C57BL6 mice. Two genes encode important desmosome components, desmoplakin (Dsp) and plakophilin 1 (Pkp1) were found to be significantly over-expressed in P1

vs. P0 cells, as well as human EOC cells. DSP is an obligate component of functional desmosomes that anchors intermediate filaments to desmosomal plaques. Pkp1 encodes a member of the arm-repeat (armadillo) and plakophilin (PKP) gene families. Our understanding of the functions of desmosomes in cancer is just emerging and the role of desmosomes in EOC is totally unknown.
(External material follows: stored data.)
(** * Snapshots *)
Record VcpuRegisterSnapshot := {
  rax : Z; rbx : Z; rcx : Z; rdx : Z; rsi : Z; rdi : Z; rsp : Z; rbp : Z;
  r8 : Z; r9 : Z; r10 : Z; r11 : Z; r12 : Z; r13 : Z; r14 : Z; r15 : Z;
  rip : Z; rflags : Z
}.
Definition from_kvm_regs (regs : sys.KvmRegs) : VcpuRegisterSnapshot := {|
  rax := sys.rax regs; rbx := sys.rbx regs; rcx := sys.rcx regs; rdx := sys.rdx regs;
  rsi := sys.rsi regs; rdi := sys.rdi regs; rsp := sys.rsp regs; rbp := sys.rbp regs;
  r8 := sys.r8 regs; r9 := sys.r9 regs; r10 := sys.r10 regs; r11 := sys.r11 regs;
  r12 := sys.r12 regs; r13 := sys.r13 regs; r14 := sys.r14 regs; r15 := sys.r15 regs;
  rip := sys.rip regs; rflags := sys.rflags regs
|}.
Definition to_kvm_regs (r : VcpuRegisterSnapshot) : sys.KvmRegs := {|
  sys.rax := rax r; sys.rbx := rbx r; sys.rcx := rcx r; sys.rdx := rdx r;
  sys.rsi := rsi r; sys.rdi := rdi r; sys.rsp := rsp r; sys.rbp := rbp r;
  sys.r8 := r8 r; sys.r9 := r9 r; sys.r10 := r10 r; sys.r11 := r11 r;
  sys.r12 := r12 r; sys.r13 := r13 r; sys.r14 := r14 r; sys.r15 := r15 r;
  sys.rip := rip r; sys.rflags := rflags r
|}.

Inductive VcpuRegisterField :=
  | Rax | Rbx | Rcx | Rdx | Rsi | Rdi | Rsp | Rbp
  | R8 | R9 | R10 | R11 | R12 | R13 | R14 | R15 | Rip | Rflags.
Definition REGISTER_FIELDS : list VcpuRegisterField :=
  [Rax; Rbx; Rcx; Rdx; Rsi; Rdi; Rsp; Rbp; R8; R9; R10; R11; R12; R13; R14; R15; Rip; Rflags].
Definition register_value (r : VcpuRegisterSnapshot) (field : VcpuRegisterField) : Z :=
  match field with
  | Rax => rax r | Rbx => rbx r | Rcx => rcx r | Rdx => rdx r
  | Rsi => rsi r | Rdi => rdi r | Rsp => rsp r | Rbp => rbp r
  | R8 => r8 r | R9 => r9 r | R10 => r10 r | R11 => r11 r
  | R12 => r12 r | R13 => r13 r | R14 => r14 r | R15 => r15 r
  | Rip => rip r | Rflags => rflags r
  end.

(** A mismatch names the field and both values. *)
Record Mismatch (F : Type) := { field : F; reference_value : Z; observed_value : Z }.
Arguments field {F}. Arguments reference_value {F}. Arguments observed_value {F}.
Definition push_mismatch_if_different {F} (f : F) (reference observed : Z) : list (Mismatch F) :=
  if reference =? observed then []
  else [{| field := f; reference_value := reference; observed_value := observed |}].

Record VcpuRegisterSnapshotComparison := {
  regs_reference : VcpuRegisterSnapshot;
  regs_observed : VcpuRegisterSnapshot;
  regs_mismatches : list (Mismatch VcpuRegisterField)
}.
Definition regs_compare (self observed : VcpuRegisterSnapshot) : VcpuRegisterSnapshotComparison := {|
  regs_reference := self;
  regs_observed := observed;
  regs_mismatches := REGISTER_FIELDS ≫= (λ f,
    push_mismatch_if_different f (register_value self f) (register_value observed f))
|}.
Definition regs_is_exact_match (c : VcpuRegisterSnapshotComparison) : bool :=
  is_empty (regs_mismatches c).

Definition SEGMENT_TYPE_BIT_ZERO : Z := 1.
(** The type nibble of an unusable segment is inactive; KVM may clear its bit
    zero across a set/get round trip. *)
Definition canonical_segment_type (segment_type unusable : Z) : Z :=
  if unusable =? 0 then segment_type
  else Z.land segment_type (unot 8 SEGMENT_TYPE_BIT_ZERO).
Our data showed the novel functions of DSP in anoikis-resistance and SRC activation using shRNA-mediated DSP-knocked down (KD) stable cell lines. In addition, we found that ID8-P1 cells formed spheroids and P0 cells tended to be single cells when they were cultured in suspension. KD-Dsp dissociated spheroids, suggesting that desmosomes play an important role in spheroid formation, which may be directly related to anoikis-, drug-resistance, and/or the cancer stem cell (CSC) concepts. Moreover, we found that enhanced glycolysis was involved in the increased anoikis-resistance of ID8-P1 cells and an inhibitor of glycolysis, shikonin (SHK) was a potent anoikis-resistance inhibitor and P1 cells gained more drug-resistance, when compared to P0 cells, with the IC50s were 1.7 and 7.4 μM for P0 and

P1 cells, respectively. Similarly, the IC50s were 2.4 and 8.1 μM for human EOC PE01 and PE04 cells, respectively. PE01 and PE04 cell lines are identified to represent high-grade serous ovarian cancer (HGSC), which were derived from the same patient before (PE01) and after (PE04) the onset of drug resistance to cis-platinum (CDDP), chlorambucil, and 5-fluorouracil. PP2 (a SRC nhibitor) and SHK were able to dissociate the cell-cells aggregates/spheroids in EOC cells. The previously unknown role of DSP and/or PKP1 in EOC may be related to their signaling activities outside desmosomes. Cells staining of PKP1 protein showed its cytosolic and perinuclear location, providing supporting and proof-of-concept data. Together, our data have suggested the novel links among DSP, PKP1, anoikis-resistance, SRC activation, cell-cell-aggregation, and

drug-resistance. These data provide a basis for developing new modalities for EOC treatment.

Citation Format: Yan Xu, Qingchun Cai. Role and signaling of desmosomal DSP and PKP1 in ovarian cancer. [abstract]. In: Proceedings of the 107th Annual Meeting of the American Association for Cancer Research; 2016 Apr 16-20; New Orleans, LA. Philadelphia (PA): AACR; Cancer Res 2016;76(14 Suppl):Abstract nr 5054.